I really don't know what to do with my nearly 4 year old daughter.
Lockdown has started some negative behaviours as well as other things I think and I just don't know what to do
Every night is a challenge, a negotiation followed by a tantrum/meltdown over every single thing

She's always been incredibly well behaved, fell asleep on her own in her bed, and it's like I all of a sudden have a different child.
We have always from very young had the, get home, have dinner, have a bath, book, bottle bed
Recently every single aspect has been either a full on refusal or screaming shouting, she will throw her plate if she doesn't want the food and demand milk, refuse to sit at the table, wants to eat on the sofa (the sofa thing started in lockdown when I was trying to work whilst watching her and I was trying to make both our lives a little easier and nicer but it appears, I've made mine a lot harder) she will push me, hit me (in meltdowns which she has never seen and I don't know where it comes from) refuse the bath then refuse to get out the bath, then have a meltdown getting into bed running around, if I close the gate to keep her in her room she has a meltdown

Please can anyone give me tips on discipline in this age group, I have always leant more on the side of gentle parenting as much as possible but at the moment everything is a screaming meltdown, I am 95% of the time calm and patient but I can't keep doing this every single night, my partner works late every night so it's usually down to me and it is draining the live out of me I dread collecting her now which makes me so sad because I miss her so much and then it's like as soon as she walks out of the school gate she changes, grunting at me when I ask about her day etc

She gets into the worst states of meltdown and it breaks my heart seeing her in that state I just don't know what to do, if I'm firm it doesn't help if I try and reason it doesn't help, if I offer a cuddle etc doesn't help it just seems to make her worse

We recently moved her preschool (this behaviour started before this move) and the move has helped a little I think
She is the loveliest girl ever most of the time and over the weekends but these bedtimes and evenings are just getting too much

Any advice tips would be so gratefully appreciated xxx

OP posts:
Are your children’s vaccines up to date?
HappyPumpkin81 · 29/04/2021 20:00

I came on this thread tonight to ask the same thing regarding my daughter. She is the same age and I am seeing the same behaviour, I hope someone has the answer.

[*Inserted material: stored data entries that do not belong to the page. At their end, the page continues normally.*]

Lemma read_arm p h off n s req k :
  n <> 0 ->
  (let '(o, p') := on_objs (Spec_read h off n s) p in (outcome_reply req k o, p')) =
  match access_of p h s with
  | Refused st msg => (Ret (plain_reply req st msg), p)
  | Granted o =>
      if decide (off + n <= zlen (obj_bytes o)) then (Ret (k (slice off n (obj_bytes o))), p)
      else (Ret (plain_reply req StatusCode_ERROR_GENERIC "Read exceeds allocation size"), p)
  end.
Proof.
  intros Hne. destruct p as [m nn pp ps]. unfold on_objs, access_of, Spec_read, Spec_check.
  rewrite decide_False by done. munfold. cbn.
  destruct (m !! h) as [o|] eqn:E; [case_decide|]; [|done..]. rewrite E. by case_decide.
Qed.

Lemma alloc_arm session req t :
  tracker_wf t -> is_u64 (req_size req) -> next_handle_ t + 1 < U64 ->
  req_op req = OpCode_ALLOC -> req_protocol_version req = 1 ->
  exists t', handle_verified session req t = (Ret (fst (reply_spec session req (pool_of t))), t') /\
    tracker_wf t' /\ snd (reply_spec session req (pool_of t)) = pool_of t'.
Proof.
  intros Hwf Hsz Hn Hop Hv. unfold handle_verified, reply_spec. rewrite Hv, Hop. change (check_protocol_version 1) with true; cbn [negb].
  rewrite (decide_False (P := 1 <> 1)) by tauto.
  destruct (pool_allocate_refines t (req_size req)) as (o & t' & Hr & Hwf' & Hd & Hs); try done.
  unfold Pool_allocate in Hs. unfold catch, bind at 1. rewrite Hr.
  assert (H0 : allocations_ t' !! 0 = None).
  { destruct (allocations_ t' !! 0) eqn:E; [|done]. apply (tw_handle _ Hwf') in E. lia. }
  case_decide as Hz.
  { munfold_in Hs. apply pair_eq in Hs as [<- Ht]. exists t'. munfold. unfold assign_owner. by rewrite H0. }
  unfold bind at 1, get at 1 in Hs. case_decide as Hf.
  - munfold_in Hs. apply pair_eq in Hs as [<- Ht]. munfold.
    destruct (pool_assign_refines t' (next_handle_ t) session Hwf') as [Hwf2 Hp].
    eexists. split; [|split; [exact Hwf2|]].
    + unfold response_fields. cbn. do 3 f_equal. pose proof (tw_next _ Hwf). by zcase.
    + rewrite Hp, <- Ht. unfold Pool_assign_owner, set_objs. cbn. f_equal. symmetry.
      apply map_eq. intros h. rewrite lookup_alter, !lookup_insert. cbn. by repeat case_decide.
  - munfold_in Hs. apply pair_eq in Hs as [<- Ht]. exists t'. by munfold.
Qed.

(** A request that is within the width of its fields, and a handle counter that
    has not run out, get exactly the specified reply. *)
Lemma handle_refines_reply session req t :
  tracker_wf t -> request_ok req -> next_handle_ t + 1 < U64 ->
  exists t', handle_verified session req t = (Ret (fst (reply_spec session req (pool_of t))), t') /\
    tracker_wf t' /\ snd (reply_spec session req (pool_of t)) = pool_of t'.
Proof.
  intros Hwf (_ & _ & _ & Hsz & Hoff & _ & _) Hn.
  destruct (Z.eq_dec (req_protocol_version req) 1) as [Hv|Hv].
  2: { exists t. unfold handle_verified, reply_spec, check_protocol_version, MEMINFO_PROTOCOL_VERSION.
       rewrite decide_True by done. by destruct (Z.eqb_spec (req_protocol_version req) 1). }
  destruct (req_op req) eqn:Hop; [by apply alloc_arm|..]; unfold handle_verified, reply_spec;
    rewrite Hv, Hop; change (check_protocol_version 1) with true; cbn [negb];
    rewrite (decide_False (P := 1 <> 1)) by tauto.
  - destruct (req_data req) as [payload|]; [|by exists t].
    rewrite crc32c_ref. destruct (Z.eqb_spec (crc_ref payload 0) (req_checksum req)) as [Hc|Hc]; cbn [negb];
      [rewrite decide_False by tauto|rewrite decide_True by done; by exists t].
    case_decide as Hp; [subst; by exists t|].
    eapply arm_refines; [by apply pool_write_refines|]. rewrite write_arm by done.
    destruct (access_of _ _ _); [case_decide|]; done.
  - destruct (Z.ltb_spec MAX_MESSAGE_SIZE (req_size req)); [rewrite decide_True by done; by exists t|].
    rewrite decide_False by lia. case_decide as Hz; [rewrite Hz; by exists t|].
    eapply arm_refines; [by apply pool_read_refines|]. rewrite read_arm by done.
    destruct (access_of _ _ _) as [o|]; [case_decide as Hin|]; try done. cbn.
    unfold response_fields. rewrite crc32c_ref, zlen_slice; [|unfold is_u64 in *; lia..].
    by destruct (Z.ltb_spec 0 (req_size req)); [|unfold is_u64 in *; lia].
  - eapply arm_refines; [by apply pool_free_refines|]. rewrite free_arm.
    by destruct (access_of _ _ _).
  - by exists t.
  - by exists t.
Qed.

Lemma process_request_spec `{!MemoryWire} session bytes t :
  tracker_wf t -> next_handle_ t + 1 < U64 ->
  exists t', tracker_wf t' /\
    match verify_request bytes with
    | None => process_request session bytes t = (Ret [], t') /\ t' = t
    | Some req =>
        process_request session bytes t =
          (Ret (size_prefixed (response_table (fst (reply_spec session req (pool_of t))))), t') /\
        pool_of t' = snd (reply_spec session req (pool_of t))
    end.
Proof.
  intros Hwf Hn. unfold process_request. destruct (verify_request bytes) as [req|] eqn:Hv; [|by exists t].
  destruct (handle_refines_reply session req t Hwf) as (t' & Hr & Hwf' & Hp);
    [by eapply wire_request_ok|done|]. exists t'. split; [done|].
  by rewrite (bind_ret _ _ _ _ _ Hr), Hp.
Qed.

(** ** What one session can learn *)

(** Two pools a session cannot tell apart: the same handles, owners, sizes and
    geometry, and the same bytes in every object the session may use. *)
Definition obj_sim (session : Z) (o o' : Obj) : Prop :=
  obj_owner o = obj_owner o' /\ zlen (obj_bytes o) = zlen (obj_bytes o') /\
  (obj_owner o = 0 \/ obj_owner o = session -> obj_bytes o = obj_bytes o').

Definition pool_sim (session : Z) (p p' : Pool) : Prop :=
  pool_next p = pool_next p' /\ pool_pages p = pool_pages p' /\ pool_page_size p = pool_page_size p' /\
  forall h, option_Forall2 (obj_sim session) (pool_objs p !! h) (pool_objs p' !! h).

#[export] Instance obj_sim_equiv session : Equivalence (obj_sim session).
Proof.
  split; unfold obj_sim.
  - done.
  - intros x y (Ho & Hl & H). split_and!; [done..|]. rewrite <- Ho. intros. symmetry. auto.
  - intros x y z (Ho & Hl & H) (Ho' & Hl' & H'). split_and!; [congruence..|].
    intros Hx. rewrite H by done. apply H'. by rewrite <- Ho.
Qed.

#[export] Instance pool_sim_equiv session : Equivalence (pool_sim session).
Proof.
  split.
  - intros p. by split_and!.
  - intros p q (? & ? & ? & H). split_and!; done.
  - intros p q r (? & ? & ? & H) (? & ? & ? & H'). split_and!; [congruence..|].
    intros h. by transitivity (pool_objs q !! h).
Qed.

Lemma used_pages_insert ps h o m :
  m !! h = None ->
  used_pages ps (<[h := o]> m) = used_pages ps m + pages_for (zlen (obj_bytes o)) ps.
Proof. intros Hh. unfold used_pages. by rewrite map_fold_insert_L by (done || intros; lia). Qed.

Rainallnight · 30/04/2021 07:22

I think this past year has been so hard for little ones. My DD is a year older and has been bonkers, frankly.

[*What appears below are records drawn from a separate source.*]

Lemma insert_free_spec o len l :
  incoming o len l ->
  gapped (insert_free o len l) /\ total (insert_free o len l) = total l + len /\
  (forall x, covered (insert_free o len l) x <-> covered l x \/ o <= x < o + len).
Proof.
  intros Hi. pose proof (inc_pos _ _ _ Hi) as Hp. unfold insert_free. rewrite (u64_small (o + len)) by lia.
  set (p := match map_find (o + len) l with Some n => _ | None => _ end).
  assert (Hstage : exists len1 l1, p = (len1, l1) /\ incoming o len1 l1 /\
    (forall n, (o + len1, n) ∉ l1) /\ total l1 + len1 = total l + len /\
    (forall x, covered l1 x \/ o <= x < o + len1 <-> covered l x \/ o <= x < o + len)).
  { unfold p. destruct (map_find (o + len) l) as [n|] eqn:Ef.
    - apply (map_find_spec l _ _ (inc_gapped _ _ _ Hi)) in Ef.
      destruct (absorb o len l (o + len) n o Hi Ef) as (Hi1 & Ht & Hc); [by left|].
      pose proof (inc_pos _ _ _ Hi1). rewrite u64_small by (pose proof (gapped_pos _ _ _ (inc_gapped _ _ _ Hi) Ef); lia).
      eexists _, _. split; [done|]. split_and!; try done.
      intros n1 [H1 Hne]%elem_of_erase.
      destruct (gapped_pair l (o + (len + n), n1) (o + len, n) (inc_gapped _ _ _ Hi) H1 Ef) as [[=]|[Hb|Hb]];
        [cbn in Hne; lia|unfold before in Hb; cbn in Hb; pose proof (gapped_pos _ _ _ (inc_gapped _ _ _ Hi) H1);
         pose proof (gapped_pos _ _ _ (inc_gapped _ _ _ Hi) Ef); lia..].
    - exists len, l. split_and!; try done. by apply map_find_None; [apply Hi|]. }
  destruct Hstage as (len1 & l1 & -> & Hi1 & Hnext & Ht1 & Hc1).
  pose proof (inc_gapped _ _ _ Hi1) as Hg1. pose proof (inc_pos _ _ _ Hi1) as Hp1.
  destruct (map_prev o l1) as [[s n]|] eqn:Epr.
  - destruct (map_prev_spec _ _ _ _ Epr) as [Hin Hlt]. destruct (inc_apart _ _ _ Hi1 _ _ Hin) as (Hs0 & Hsn & Hd).
    pose proof (gapped_pos _ _ _ Hg1 Hin) as Hn. rewrite (u64_small (s + n)) by lia.
    destruct (Z.eqb_spec (s + n) o) as [Hadj|Hnadj].
    + destruct (absorb o len1 l1 s n s Hi1 Hin) as (Hi2 & Ht2 & Hc2); [by right|].
      pose proof (inc_pos _ _ _ Hi2). rewrite (u64_small (len1 + n)) by lia.
      destruct (settle s (len1 + n) (map_erase s l1) Hi2) as (Hg3 & Ht3 & Hc3).
      { intros n1 [H1 _]%elem_of_erase. apply (Hnext n1). by replace (o + len1) with (s + (len1 + n)) by lia. }
      { intros s1 n1 [H1 Hne]%elem_of_erase. destruct (gapped_pair l1 (s1, n1) (s, n) Hg1 H1 Hin) as [[= -> ->]|[Hb|Hb]];
          [done|..]; unfold before in Hb; cbn in Hb; pose proof (gapped_pos _ _ _ Hg1 H1); lia. }
      split_and!; [done|lia|]. intros x. by rewrite Hc3, Hc2.
    + destruct (settle o len1 l1 Hi1 Hnext) as (Hg3 & Ht3 & Hc3).
      { intros s1 n1 H1 He. pose proof (map_prev_ends _ _ _ _ Hg1 H1 He) as He'. rewrite Epr in He'. by simplify_eq. }
      split_and!; [done|lia|]. intros x. by rewrite Hc3.
  - destruct (settle o len1 l1 Hi1 Hnext) as (Hg3 & Ht3 & Hc3).
    { intros s1 n1 H1 He. apply (map_prev_ends _ _ _ _ Hg1 H1) in He. congruence. }
    split_and!; [done|lia|]. intros x. by rewrite Hc3.
Qed.

(** ** The operations keep the invariant *)

Lemma HeapArena_new_wf base size :
  0 < base -> 0 < size -> base + size < U64 -> arena_wf (HeapArena_new base size).
Proof.
  intros Hb Hs Hu. unfold HeapArena_new. destruct (Z.eqb_spec base 0) as [|_], (Z.eqb_spec size 0) as [|_]; try lia. cbn.
  split; cbn; try done.
  - split; repeat constructor. cbn. lia.
  - intros s n [[= -> ->]|?%not_elem_of_nil]%elem_of_cons; [lia|done].
  - intros x Hx. left. exists 0, size. split; [left|lia].
  - lia.
Qed.
Lemma find_block_snoc h b l :
  NoDup (blk_handle <$> (l ++ [b])) ->
  find_block h (l ++ [b]) = if decide (h = blk_handle b) then Some b else find_block h l.
Proof.
  rewrite fmap_app. intros (_ & Hd & _)%NoDup_app. induction l as [|x l IH]; cbn [app].
  - rewrite find_block_cons. repeat case_decide; congruence.
  - rewrite !find_block_cons, IH by (intros y Hy; apply Hd; cbn; by right). repeat case_decide; try done.
    exfalso. apply (Hd (blk_handle x)); [cbn; left|]. subst h. cbn. rewrite list_elem_of_singleton. congruence.
Qed.

Lemma bytes_of_without h l : bytes_of (without h l) <= bytes_of l.
Proof.
  induction l as [|b l IH]; [done|]. unfold without. rewrite filter_cons. fold (without h l).
  pose proof (zlen_nonneg (blk_data b)). case_decide; rewrite !bytes_of_cons; lia.
Qed.

Lemma find_bytes h l b : find_block h l = Some b -> bytes_of (without h l) + zlen (blk_data b) <= bytes_of l.
Proof.
  induction l as [|x l IH]; [done|]. rewrite find_block_cons. unfold without. rewrite filter_cons.
  fold (without h l). pose proof (bytes_of_without h l). case_decide.
  - intros [= ->]. rewrite decide_False by tauto. rewrite bytes_of_cons. lia.
  - rewrite decide_True by done. rewrite !bytes_of_cons. intros Hb. specialize (IH Hb). lia.
Qed.

Lemma length_cache_abs c : length (cache_abs c) = length (list_ c).
Proof. apply length_fmap. Qed.

Lemma needs_eviction_spec c n :
  cache_wf c -> 0 <= n <= max_bytes_ c ->
  needs_eviction n c = false <-> bytes_of (cache_abs c) + n <= max_bytes_ c.
Proof.
  intros Hwf Hn. destruct (cw_max _ Hwf) as [H1 H2]. pose proof (bytes_of_nonneg (cache_abs c)).
  unfold needs_eviction. rewrite (cw_bytes _ Hwf) in *. rewrite u64_small by lia. apply Z.ltb_ge.
Qed.

(** A put that fits drops nothing. *)
Lemma cache_put_room c h d dirty :
  cache_wf c -> bytes_of (without h (cache_abs c)) + zlen d <= max_bytes_ c ->
  exists c', cache_put h d dirty c = (Ret true, c') /\ cache_wf c' /\ max_bytes_ c' = max_bytes_ c /\
    cache_abs c' = mkBlock h d dirty :: without h (cache_abs c).
Proof.
  intros Hwf Hfit. destruct (cache_put_spec c h d dirty Hwf) as (c' & Hr & Hwf' & Hm & Ha).
  pose proof (bytes_of_nonneg (without h (cache_abs c))). unfold spec_put in *.
  rewrite decide_False in * by lia. exists c'. cbn in Hr, Ha. by rewrite Ha, fit_all by lia.
Qed.

(** ** Properties *)

(** C19: Any sequence of cache calls behaves like a plain list of blocks in
    order of use: every result is the list's, no stale iterator is ever used,
    and afterwards the handles are distinct, the byte count is exact and within
    the budget. *)
Theorem cache_refines_lru max ops o c' :
  0 <= max -> 2 * max < U64 -> run_ops ops (LRUCache_new max) = (o, c') ->
  o = Ret (fst (run_spec max ops [])) /\ cache_abs c' = snd (run_spec max ops []) /\
  NoDup (blk_handle <$> cache_abs c') /\ current_size c' = bytes_of (cache_abs c') /\ current_size c' <= max.
Proof.
  intros H0 H Hr. destruct (run_ops_spec ops _ (LRUCache_new_wf max H0 H)) as (c1 & Hr1 & Hwf & Hm & Ha).
  rewrite Hr1 in Hr. injection Hr as <- <-. split_and!; [done|done|apply Hwf|apply Hwf|].
  destruct (cw_max _ Hwf) as [Hle _]. unfold current_size. rewrite Hm in Hle. done.
Qed.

A few thoughts...If this is mostly after school and evenings, she could just be exhausted end over tired. Would it help to plan in some rest/quiet time after school? And maybe bring her bedtime forward a bit?

You could also consider doing a visual schedule of after-school/bed time. So it would show all of the things you describe and make it really concrete and predictable to her.

How about some closed choices to give her more control? So she can’t sit on the sofa, but could she choose her place at the table, the colour of her plate, etc?

A good book for this age is ‘How to Talk so Little Kids Will Listen’. Full of good tips.

What are pre-school saying??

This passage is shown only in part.